Bajé de peso sin problemas y mi cara también rejuveneció un poco. Es bueno sentir que tu cuerpo va cambiando de este modo. Sin embargo, con la edad, los cambios son más lentos que cuando eres joven. Lo que antes me costaba mes y medio, ahora me cuesta tres meses. La relación de eficacia entre la cantidad de ejercicio y los logros obtenidos empeora a ojos vistas. Pero qué le vamos a hacer, habrá que resignarse y tirar adelante con lo que tenemos. Es ley de vida. Además, lo de la alta o baja eficacia no es un parámetro que determine el valor de nuestra forma de vida. Por cierto, en el gimnasio de Tokio al que voy, hay un cartel que reza: «EL MÚSCULO SE ADQUIERE CON DIFICULTAD Y SE PIERDE CON FACILIDAD. LA GRASA SE ADQUIERE CON FACILIDAD Y SE PIERDE CON DIFICULTAD». Es una verdad desagradable, pero es la verdad.
Agosto se despidió diciendo adiós con la mano (esa impresión daba) y, al empezar septiembre, mi estilo de entrenamiento dio un giro. En los tres meses anteriores, la idea era «de momento, correr más kilómetros», así que corría cada día todo lo posible y aumentaba el ritmo poco a poco, sin complicarme la vida. Tenía que sentar las bases para prepararme físicamente y cobrar cada vez más fuerza. Gané resistencia, mejoré muscularmente cada zona anatómica, mejoré mi forma, tanto física como psíquica, y fui mentalizándome y cogiendo moral. La tarea más importante fue comunicarle a mi cuerpo que correr de ese modo era lo normal. Lo de «comunicar» lo digo, por supuesto, en sentido figurado, porque el cuerpo, por más que se lo expliques con palabras, no suele hacerte caso con facilidad. Y es que el del cuerpo es un sistema que aprende y funciona a base de práctica: sólo reconoce un mensaje, y lo comprende, tras haberle hecho sufrir de modo específico e intermitente. Con ello, llega a aceptar de buen grado (o quizá no tanto) el ejercicio que se le haya encomendado. Después tendremos que ir aumentando lentamente el límite de esa cantidad de ejercicio. Poco a poco, poco a poco. Que no sufra un pinchazo.
Pero, llegado septiembre, con la carrera a dos meses vista, el entrenamiento tiene que entrar en la fase de ajustes. Tengo que pasar del «entrenamiento de cantidad» al «entrenamiento de calidad» introduciendo variaciones largo-corto y suave-duro. Y he de programarlo de modo que el cansancio supere su punto máximo más o menos un mes antes de la carrera. Es un periodo muy importante. Hay que conseguir que las cosas avancen mientras se conversa cuidadosamente con el cuerpo.
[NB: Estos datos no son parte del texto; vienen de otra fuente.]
(** * Tag-side ranging state machine of the PolyPoint DW1000 firmware

    A shallow embedding of [software/firmware/dw1000_tag.c].  The globals of
    the translation unit become the fields of one record, every handler
    becomes a function on that record, and the calls into the radio driver
    are recorded, in program order, in a trace that is carried along with
    the state. *)

From Stdlib Require Import ZArith List Lia.
From stdpp Require Import base list option numbers.

Local Open Scope Z_scope.

(** ** Machine integers *)

Definition wrap8 (x : Z) : Z := x mod 2 ^ 8.
Definition wrap32 (x : Z) : Z := x mod 2 ^ 32.
Definition wrap64 (x : Z) : Z := x mod 2 ^ 64.

(** ** C arrays

    A C array is a list of fixed length.  Indexing outside of it is
    undefined behaviour, which the embedding reports as [None]. *)

Definition array_store {A : Type} (arr : list A) (i : Z) (v : A) : option (list A) :=
  if decide (0 <= i < Z.of_nat (length arr))
  then Some (<[Z.to_nat i := v]> arr)
  else None.

(** ** Constants of the headers

    [dw1000_tag.c] takes its constants from [dw1000.h], [firmware.h] and the
    DecaWave API headers.  They are kept abstract: every definition below is
    parametric in them. *)

Class firmware_constants := {
  NUM_RANGING_BROADCASTS : Z;
  NUM_RANGING_LISTENING_WINDOWS : Z;
  MAX_NUM_ANCHOR_RESPONSES : Z;
  RANGING_BROADCASTS_PERIOD_US : Z;
  RANGING_LISTENING_WINDOW_US : Z;
  RANGING_LISTENING_SLOT_US : Z;
  DW1000_TAG_MAX_RX_PKT_LEN : Z;
  MSG_TYPE_PP_NOSLOTS_TAG_POLL : Z;
  MSG_TYPE_PP_NOSLOTS_ANC_FINAL : Z;
  (* sizeof(struct pp_tag_poll) *)
  sizeof_pp_tag_poll : Z;
  (* the macro DW_DELAY_FROM_PKT_LEN(len) *)
  DW_DELAY_FROM_PKT_LEN : Z -> Z
}.

(** ** Data model *)

(** Modelled from the spec: the enumeration [tag_state_e] is declared in the
    absent [dw1000_tag.h]; the five enumerators are the ones the source
    names, in the order of the spec's RangingState
    (Idle, Broadcasting, AwaitingTransition, Listening, ComputingRanges). *)
Inductive tag_state_e :=
| TSTATE_IDLE
| TSTATE_BROADCASTS
| TSTATE_TRANSITION_TO_ANC_FINAL
| TSTATE_LISTENING
| TSTATE_CALCULATE_RANGE.

#[global] Instance tag_state_e_eq_dec : EqDecision tag_state_e.
Proof. solve_decision. Defined.

(** The event codes of [dwt_callback_data_t] that the source tests for; any
    other code of the DecaWave API is [DWT_SIG_OTHER]. *)
Inductive dwt_sig :=
| DWT_SIG_TX_DONE
| DWT_SIG_RX_OKAY
| DWT_SIG_RX_PHR_ERROR
| DWT_SIG_RX_ERROR
| DWT_SIG_RX_SYNCLOSS
| DWT_SIG_RX_SFDTIMEOUT
| DWT_SIG_RX_PTOTIMEOUT
| DWT_SIG_OTHER (code : Z).

#[global] Instance dwt_sig_eq_dec : EqDecision dwt_sig.
Proof. solve_decision. Defined.

Record dwt_callback_data_t := {
  event : dwt_sig;
  datalength : Z
}.

(** Modelled from the spec: [struct pp_tag_poll] is declared in the absent
    [dw1000.h].  The fields are the ones the initialiser of
    [pp_tag_poll_pkt] fills in; the constant header bytes are left out. *)
Record pp_tag_poll := {
  seqNum : Z;
  poll_message_type : Z;
  subsequence : Z;
  reply_after_subsequence : Z;
  anchor_reply_window_in_us : Z;
  anchor_reply_slot_time_in_us : Z
}.

(** Modelled from the spec: [struct pp_anc_final] is declared in the absent
    [dw1000.h].  This is the receive buffer seen through the cast
    [(struct pp_anc_final* ) buf]: the anchor's source address, the
    message-type byte, the time-of-arrival array and the anchor's 32-bit
    transmit time. *)
Record pp_anc_final := {
  sourceAddr : list Z;
  message_type : Z;
  TOAs : list Z;
  dw_time_sent : Z
}.

(** Modelled from the spec: [anchor_response_times_t] is declared in the
    absent [dw1000_tag.h]; its four fields are the ones the receive
    callback assigns. *)
Record anchor_response_times_t := {
  anchor_addr : list Z;
  tag_poll_TOAs : list Z;
  anc_final_tx_timestamp : Z;
  anc_final_rx_timestamp : Z
}.

(** The two functions that are handed to [timer_start]. *)
Inductive timer_task :=
| task_ranging_broadcast_subsequence
| task_ranging_listening_window.

(** What the trace records: the calls into the radio driver with their
    arguments, the (empty) range calculator being entered, and each store
    of a scheduled time into [_ranging_broadcast_ss_send_times]. *)
Inductive action :=
| Dwt_forcetrxoff
| Dwt_writetxfctrl (len offset : Z)
| Dwt_readsystimestamphi32
| Dwt_setdelayedtrxtime (starttime : Z)
| Dwt_writetxdata (len : Z) (pkt : pp_tag_poll) (offset : Z)
| Dwt_setrxaftertxdelay (us : Z)
| Dwt_starttx (delayed response_expected : bool)
| Dwt_settxantennadelay
| Dwt_readrxtimestamp
| Dwt_readrxdata (len offset : Z)
| Dw1000_set_ranging_broadcast_subsequence_settings (subseq_num : Z)
| Dw1000_set_ranging_listening_window_settings (window_num : Z)
| Enter_calculate_ranges
| Store_send_time (slot : Z) (time : Z).

(** The globals of [dw1000_tag.c].  [_ranging_broadcast_timer] holds the
    period and the callback of the running timer, [None] when it is
    stopped. *)
Record tag := {
  _tag_state : tag_state_e;
  _ranging_broadcast_ss_num : Z;
  _ranging_listening_window_num : Z;
  _ranging_broadcast_ss_send_times : list Z;
  _anchor_response_count : Z;
  _anchor_response_times : list anchor_response_times_t;
  pp_tag_poll_pkt : pp_tag_poll;
  _ranging_broadcast_timer : option (Z * timer_task);
  trace : list action
}.

(** *** Assignments to one global *)

Definition set_tag_state (v : tag_state_e) (s : tag) : tag :=
  {| _tag_state := v;
     _ranging_broadcast_ss_num := _ranging_broadcast_ss_num s;
     _ranging_listening_window_num := _ranging_listening_window_num s;
     _ranging_broadcast_ss_send_times := _ranging_broadcast_ss_send_times s;
     _anchor_response_count := _anchor_response_count s;
     _anchor_response_times := _anchor_response_times s;
     pp_tag_poll_pkt := pp_tag_poll_pkt s;
     _ranging_broadcast_timer := _ranging_broadcast_timer s;
     trace := trace s |}.

Definition set_ss_num (v : Z) (s : tag) : tag :=
  {| _tag_state := _tag_state s;
     _ranging_broadcast_ss_num := v;
     _ranging_listening_window_num := _ranging_listening_window_num s;
     _ranging_broadcast_ss_send_times := _ranging_broadcast_ss_send_times s;
     _anchor_response_count := _anchor_response_count s;
     _anchor_response_times := _anchor_response_times s;
     pp_tag_poll_pkt := pp_tag_poll_pkt s;
     _ranging_broadcast_timer := _ranging_broadcast_timer s;
     trace := trace s |}.

Definition set_window_num (v : Z) (s : tag) : tag :=
  {| _tag_state := _tag_state s;
     _ranging_broadcast_ss_num := _ranging_broadcast_ss_num s;
     _ranging_listening_window_num := v;
     _ranging_broadcast_ss_send_times := _ranging_broadcast_ss_send_times s;
     _anchor_response_count := _anchor_response_count s;
     _anchor_response_times := _anchor_response_times s;
     pp_tag_poll_pkt := pp_tag_poll_pkt s;
     _ranging_broadcast_timer := _ranging_broadcast_timer s;
     trace := trace s |}.

Definition set_send_times (v : list Z) (s : tag) : tag :=
  {| _tag_state := _tag_state s;
     _ranging_broadcast_ss_num := _ranging_broadcast_ss_num s;
     _ranging_listening_window_num := _ranging_listening_window_num s;
     _ranging_broadcast_ss_send_times := v;
     _anchor_response_count := _anchor_response_count s;
     _anchor_response_times := _anchor_response_times s;
     pp_tag_poll_pkt := pp_tag_poll_pkt s;
     _ranging_broadcast_timer := _ranging_broadcast_timer s;
     trace := trace s |}.

Definition set_response_count (v : Z) (s : tag) : tag :=
  {| _tag_state := _tag_state s;
     _ranging_broadcast_ss_num := _ranging_broadcast_ss_num s;
     _ranging_listening_window_num := _ranging_listening_window_num s;
     _ranging_broadcast_ss_send_times := _ranging_broadcast_ss_send_times s;
     _anchor_response_count := v;
     _anchor_response_times := _anchor_response_times s;
     pp_tag_poll_pkt := pp_tag_poll_pkt s;
     _ranging_broadcast_timer := _ranging_broadcast_timer s;
     trace := trace s |}.

Definition set_response_times (v : list anchor_response_times_t) (s : tag) : tag :=
  {| _tag_state := _tag_state s;
     _ranging_broadcast_ss_num := _ranging_broadcast_ss_num s;
     _ranging_listening_window_num := _ranging_listening_window_num s;
     _ranging_broadcast_ss_send_times := _ranging_broadcast_ss_send_times s;
     _anchor_response_count := _anchor_response_count s;
     _anchor_response_times := v;
     pp_tag_poll_pkt := pp_tag_poll_pkt s;
     _ranging_broadcast_timer := _ranging_broadcast_timer s;
     trace := trace s |}.

Definition set_poll_pkt (v : pp_tag_poll) (s : tag) : tag :=
  {| _tag_state := _tag_state s;
     _ranging_broadcast_ss_num := _ranging_broadcast_ss_num s;
     _ranging_listening_window_num := _ranging_listening_window_num s;
     _ranging_broadcast_ss_send_times := _ranging_broadcast_ss_send_times s;
     _anchor_response_count := _anchor_response_count s;
     _anchor_response_times := _anchor_response_times s;
     pp_tag_poll_pkt := v;
     _ranging_broadcast_timer := _ranging_broadcast_timer s;
     trace := trace s |}.

Definition set_timer (v : option (Z * timer_task)) (s : tag) : tag :=
  {| _tag_state := _tag_state s;
     _ranging_broadcast_ss_num := _ranging_broadcast_ss_num s;
     _ranging_listening_window_num := _ranging_listening_window_num s;
     _ranging_broadcast_ss_send_times := _ranging_broadcast_ss_send_times s;
     _anchor_response_count := _anchor_response_count s;
     _anchor_response_times := _anchor_response_times s;
     pp_tag_poll_pkt := pp_tag_poll_pkt s;
     _ranging_broadcast_timer := v;
     trace := trace s |}.

(** One more entry at the end of the trace. *)
Definition call (a : action) (s : tag) : tag :=
  {| _tag_state := _tag_state s;
     _ranging_broadcast_ss_num := _ranging_broadcast_ss_num s;
     _ranging_listening_window_num := _ranging_listening_window_num s;
     _ranging_broadcast_ss_send_times := _ranging_broadcast_ss_send_times s;
     _anchor_response_count := _anchor_response_count s;
     _anchor_response_times := _anchor_response_times s;
     pp_tag_poll_pkt := pp_tag_poll_pkt s;
     _ranging_broadcast_timer := _ranging_broadcast_timer s;
     trace := trace s ++ [a] |}.

(** ** The timer service *)

Definition timer_start (period : Z) (task : timer_task) (s : tag) : tag :=
  set_timer (Some (period, task)) s.

Definition timer_stop (s : tag) : tag := set_timer None s.

(** ** What the radio hands over on a receive

    [dwt_readrxtimestamp] and [dwt_readrxdata] fill the local buffer; the
    callback sees the timestamp through [DW_TIMESTAMP_TO_UINT64] and the
    frame through [struct pp_anc_final]. *)
Record rx_registers := {
  rx_timestamp : Z;
  rx_frame : pp_anc_final
}.

Section Firmware.

Context {C : firmware_constants}.

(** ** The handlers of [dw1000_tag.c] *)

(** [dw1000_tag_start_ranging_event]: the [memset] over
    [sizeof(_ranging_broadcast_ss_send_times)] zeroes every slot. *)
Definition dw1000_tag_start_ranging_event (s : tag) : tag :=
  let s := set_tag_state TSTATE_BROADCASTS s in
  let s := set_send_times
             (replicate (length (_ranging_broadcast_ss_send_times s)) 0) s in
  let s := set_ss_num 0 s in
  timer_start RANGING_BROADCASTS_PERIOD_US task_ranging_broadcast_subsequence s.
A diferencia del mes de agosto, en el que me dediqué a entrenar sin moverme de Kauai, en septiembre tuve que viajar de Hawai a Japón y de Japón a Boston, y durante la estancia en Japón estuve bastante ocupado. Por eso no pude correr tantos kilómetros como venía haciendo hasta ese momento y, mediante otros entrenamientos, tuve que ir supliendo eficazmente la distancia que dejaba de correr.
No me apetece nada contar esto (de ser posible, me gustaría dejarlo oculto en el fondo del armario), pero el resultado del último maratón que corrí fue lamentable. He corrido muchas carreras, pero ninguna tan deplorable como ésa. Tuvo lugar en una localidad de la prefectura de Chiba.
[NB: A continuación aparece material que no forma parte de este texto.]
(** * AI-Study-Buddy: the Groq streaming client (src/lib/groq.ts)

    A shallow embedding of [getChatCompletion] and [getCompletionSync]
    together with the parts of the JavaScript platform they call
    (strings of UTF-16 code units, [String.prototype.trim], [split],
    [TextDecoder], [JSON.parse]), and the properties of the streaming
    response assembler stated over that embedding. *)

From Stdlib Require Import String Ascii Strings.Byte NArith Bool QArith Lia List.
Import ListNotations.

Local Open Scope N_scope.
Local Open Scope list_scope.

(** ** The JavaScript platform *)

Module JS.

(** A JavaScript string is a sequence of UTF-16 code units. *)
Definition codeunit := N.
Definition jsstring := list codeunit.

(** Source literals.  [lit] reads an ASCII literal; [litq] reads one in
    which an apostrophe stands for the double quote U+0022. *)
Definition lit (s : string) : jsstring :=
  map N_of_ascii (list_ascii_of_string s).

Definition unquote (c : codeunit) : codeunit :=
  if c =? 0x27 then 0x22 else c.

Definition litq (s : string) : jsstring := map unquote (lit s).

Fixpoint str_eqb (a b : jsstring) : bool :=
  match a, b with
  | [], [] => true
  | x :: a', y :: b' => (x =? y) && str_eqb a' b'
  | _, _ => false
  end.

(** Truthiness of a string: the empty string is falsy. *)
Definition truthy_str (s : jsstring) : bool :=
  match s with [] => false | _ :: _ => true end.

(** [s.length]. *)
Definition str_length (s : jsstring) : N := N.of_nat (List.length s).

(** ECMAScript WhiteSpace and LineTerminator code points, the set that
    [String.prototype.trim] strips. *)
Definition isStrWhiteSpaceChar (c : codeunit) : bool :=
  (c =? 0x9) || (c =? 0xA) || (c =? 0xB) || (c =? 0xC) || (c =? 0xD)
  || (c =? 0x20) || (c =? 0xA0) || (c =? 0x1680)
  || ((0x2000 <=? c) && (c <=? 0x200A))
  || (c =? 0x2028) || (c =? 0x2029) || (c =? 0x202F) || (c =? 0x205F)
  || (c =? 0x3000) || (c =? 0xFEFF).

Fixpoint trimStart (s : jsstring) : jsstring :=
  match s with
  | [] => []
  | c :: s' => if isStrWhiteSpaceChar c then trimStart s' else s
  end.

Definition trimEnd (s : jsstring) : jsstring := rev (trimStart (rev s)).

Definition trim (s : jsstring) : jsstring := trimEnd (trimStart s).

(** [s.startsWith(p)], and what is left of [s] after [p]. *)
Fixpoint stripPrefix (p s : jsstring) : option jsstring :=
  match p, s with
  | [], _ => Some s
  | x :: p', y :: s' => if x =? y then stripPrefix p' s' else None
  | _ :: _, [] => None
  end.

(** [s.split(sep)] for a separator of one code unit: never empty. *)
Fixpoint split (sep : codeunit) (s : jsstring) : list jsstring :=
  match s with
  | [] => [[]]
  | c :: s' =>
      if c =? sep then [] :: split sep s'
      else match split sep s' with
           | [] => [[c]]
           | l :: ls => (c :: l) :: ls
           end
  end.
Hasta el kilómetro treinta iba a un ritmo aceptable. Incluso pensaba que, si seguía así, llegaría a meta con un tiempo aceptable. Iba bien de resistencia. No parecía que fuera a tener problemas para recorrer la distancia que quedaba. Pero entonces, justo después del kilómetro treinta, de repente las piernas empezaron a no responderme. Me entraron calambres, que se fueron haciendo progresivamente más intensos, y, finalmente, ya no pude correr nada. Por más estiramientos que hacía, la parte trasera de mis muslos me temblaba, completamente agarrotada; los tenía extrañamente deformados y no me respondían. No podía ni siquiera permanecer de pie. Sin querer, acabé en cuclillas en mitad de la carretera. No era la primera vez que me ocurría. Pero, con unos estiramientos hechos a conciencia, en cinco minutos mis músculos se recuperaban y yo reanudaba la marcha. Sin embargo, esta vez no fue así de fácil. Por más tiempo que transcurría, los calambres no remitían. En cuanto creía que el dolor se había hecho tolerable, intentaba correr de nuevo, pero volvía a recaer. Por eso, durante los últimos cinco kilómetros no me quedó más remedio que caminar, y a duras penas. Fue la primera vez en mi vida que tuve que caminar durante un maratón. Hasta entonces, por muy mal que lo hubiera pasado, me había enorgullecido de no haber tenido que caminar. El maratón es un deporte que consiste en correr, no en caminar. Así, básicamente, lo veo yo. Pero, en aquella ocasión, apenas podía caminar siquiera. La idea de abandonar y dejar que me recogiera el bus-escoba rondó muchas veces mi cabeza. Al fin y al cabo, el tiempo que haría iba a ser horrible, así que, ¿qué más daba si lo dejaba ahí mismo? Pero, claro, lo que no quería era precisamente abandonar. Quería llegar a la meta aunque fuera a gatas.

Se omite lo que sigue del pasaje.